Uniform approximation by multivariate quasi-projection operators

TL;DR

This paper investigates the approximation capabilities of multivariate quasi-projection operators, providing uniform error estimates and conditions for optimal approximation in various function spaces.

Contribution

It introduces new error bounds for quasi-projection operators associated with functions satisfying Strang-Fix conditions, extending approximation theory in multivariate settings.

Findings

Established uniform norm error estimates for a broad class of quasi-projection operators.

Derived two-sided approximation bounds using K-functional realizations.
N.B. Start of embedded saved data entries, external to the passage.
(** C36: Memory stays bounded.  When chunks are only queued through the two checked
    pushes, every schedule leaves at most the budget buffered, or exactly one
    chunk that was pushed whole into a queue that held no bytes: neither a slow
    reader nor a fast writer makes the queue grow beyond that. *)
Theorem stream_bounded (n : N) (ops : list StreamOp) :
  n < width64 -> offered ops < width64 -> Forall (fun op => checked op = true) ops ->
  let s := (impl_run ops (stream_new n)).2 in
  buffered_bytes s = len (queued_bytes (items s))
  /\ (buffered_bytes s <= N.max n 1
      \/ exists chunk, OpIfRoom chunk ∈ ops /\ buffered_bytes s = len chunk
           /\ Forall (fun i => len (item_bytes i) = 0 \/ len (item_bytes i) = len chunk) (items s)).
Proof.
  intros Hn Ho Hck. cbn zeta.
  destruct (run_bound [] ops (stream_new n)) as [Hb Hm];
    [by apply stream_new_wf | done | done | left; cbn; lia |].
  destruct (run_refines ops _ _ (stream_new_refines n Hn)) as [_ Hs]; [cbn; lia|].
  split; [apply wf_buffered, Hs|]. cbn [app] in Hb. destruct Hb as [Hb|(chunk & Hin & Hb & Ha)].
  - left. rewrite Hm in Hb. done.
  - right. exists chunk. unfold alone in Ha. rewrite Hb in Ha. done.
Qed.

Lemma stream_bounded_witness :
  buffered_bytes (impl_run schedule_example (stream_new 2)).2 <= 2.
Proof.
  destruct (stream_bounded 2 schedule_example) as [_ [H|(chunk & Hin & _)]].
  - reflexivity.
  - reflexivity.
  - repeat constructor.
  - exact H.
  - exfalso. repeat (apply elem_of_cons in Hin as [Hin|Hin]; [discriminate|]).
    by apply not_elem_of_nil in Hin.
Defined.

(** ** The representation *)

(** C13: every method keeps the queue's representation, from any state that has it and
    for any schedule: the cached byte count is what the queued chunks hold and fits a
    [usize], a terminal item is queued only once the queue is marked ended and then is
    its last item, and a cancelled queue holds nothing.  The count never grows by more
    than what was offered, so that nothing wraps while the bytes offered fit. *)
Theorem stream_representation (s : ResponseStream) (ops : list StreamOp) :
  stream_wf s -> buffered_bytes s + offered ops < width64 ->
  stream_wf (impl_run ops s).2 /\ buffered_bytes (impl_run ops s).2 <= buffered_bytes s + offered ops.
Proof.
  unfold impl_run. revert s. induction ops as [|op ops IH]; intros s Hwf Hroom; [split; [done|cbn; lia]|].
  cbn [offered foldr] in Hroom |- *. change (foldr _ 0 ops) with (offered ops) in *.
  pose proof (impl_step_wf op s Hwf ltac:(lia)) as Hwf1.
  pose proof (impl_step_grows op s ltac:(lia)) as Hg.
  cbn [run_with]. destruct (impl_step op s) as [r s1]. cbn [snd] in *.
  destruct (IH s1 Hwf1 ltac:(lia)) as [H1 H2]. destruct (run_with impl_step ops s1). cbn in *.
  split; [done|lia].
Qed.

(** A queue in the middle of its life: two chunks, a parked fiber, a paused reader. *)
Definition busy_example : ResponseStream :=
  (impl_run [OpWithinBudget [x61; x62]; OpPause true; OpPush (Chunk [x63]); OpParkWriter 7] (stream_new 3)).2.

Lemma stream_representation_witness :
  stream_wf busy_example /\ stream_wf (impl_run schedule_example busy_example).2.
Proof.
  assert (stream_wf busy_example) as Hb
    by (apply (stream_representation (stream_new 3)); [by apply stream_new_wf | reflexivity]).
  split; [exact Hb|]. apply (stream_representation busy_example schedule_example); [exact Hb | reflexivity].
Defined.
(* ===== verification/Metrics.v ===== *)
(** * Statistics ([src/crates/ruvoy-envoy-fiber/src/metrics.rs]) *)

From S2P Require Import Prelude Types World Envoy.

Local Open Scope string_scope.

Definition REJECTED_ADMISSION : string := "admission".
Definition REJECTED_INVALID_REQUEST : string := "invalid_request".
Definition REJECTED_INTERNAL : string := "internal".

Definition OUTCOME_COMPLETED : string := "completed".
Definition OUTCOME_FAILED : string := "failed".
Definition OUTCOME_CANCELLED : string := "cancelled".

Inductive CallOutcome :=
| Completed | Refused | TimedOut | OutcomeOverflow | TooLarge | OutcomeReset | Abandoned.

#[export] Instance CallOutcome_eq_dec : EqDecision CallOutcome.
Proof. solve_decision. Defined.

Definition label (o : CallOutcome) : string :=
  match o with
  | Completed => "completed"
  | Refused => "refused"
  | TimedOut => "timed_out"
  | OutcomeOverflow => "overflow"
  | TooLarge => "too_large"
  | OutcomeReset => "reset"
  | Abandoned => "abandoned"
  end.

(** [Metrics] holds the ids Envoy gave the definitions; the model names them by
    [Metric], so what is left of it is whether there are metrics at all: an
    [option unit] in the filter.  [define_results] says which of the six
    definitions Envoy accepts. *)
Definition define (define_results : Metric -> bool) : option unit :=
  if define_results Requests && define_results Rejected && define_results Responses
     && define_results DurationMs && define_results UpstreamCalls
     && define_results UpstreamDurationMs
  then Some tt else None.

Section metrics.
Context {E : Type} `{EnvoyHttpFilter E}.

(** [duration.as_millis() as u64] *)
Definition millis_u64 (d : Duration) : N := (as_millis d mod width64)%N.

Definition submitted : St (Env E) unit := emit_ (Increment Requests [] 1).

Definition rejected (reason : string) : St (Env E) unit := emit_ (Increment Rejected [reason] 1).

Definition responded (outcome : string) (duration : Duration) : St (Env E) unit :=
  do* emit_ (Increment Responses [outcome] 1) in
  emit_ (RecordValue DurationMs [] (millis_u64 duration)).

Definition upstream_call (cluster : string) (outcome : CallOutcome) : St (Env E) unit :=
  emit_ (Increment UpstreamCalls [cluster; label outcome] 1).

Definition upstream_answered (cluster : string) (waited : Duration) : St (Env E) unit :=
  emit_ (RecordValue UpstreamDurationMs [cluster] (millis_u64 waited)).

End metrics.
Extended approximation results to anisotropic Besov spaces.

Abstract

Approximation properties of quasi-projection operators $Q_j(f,\varphi, \widetilde{\varphi})$ are studied. Such an operator is associated with a function $\varphi$ satisfying the Strang-Fix conditions and a tempered distribution $\widetilde{\varphi}$ such that compatibility conditions with $\varphi$ hold. Error estimates in the uniform norm are obtained for a wide class of quasi-projection operators defined on the space of uniformly continuous functions and on the anisotropic Besov spaces. Under additional assumptions on $\varphi$ and $\widetilde{\varphi}$, two-sided estimates in terms of realizations of the $K$-functional are also obtained.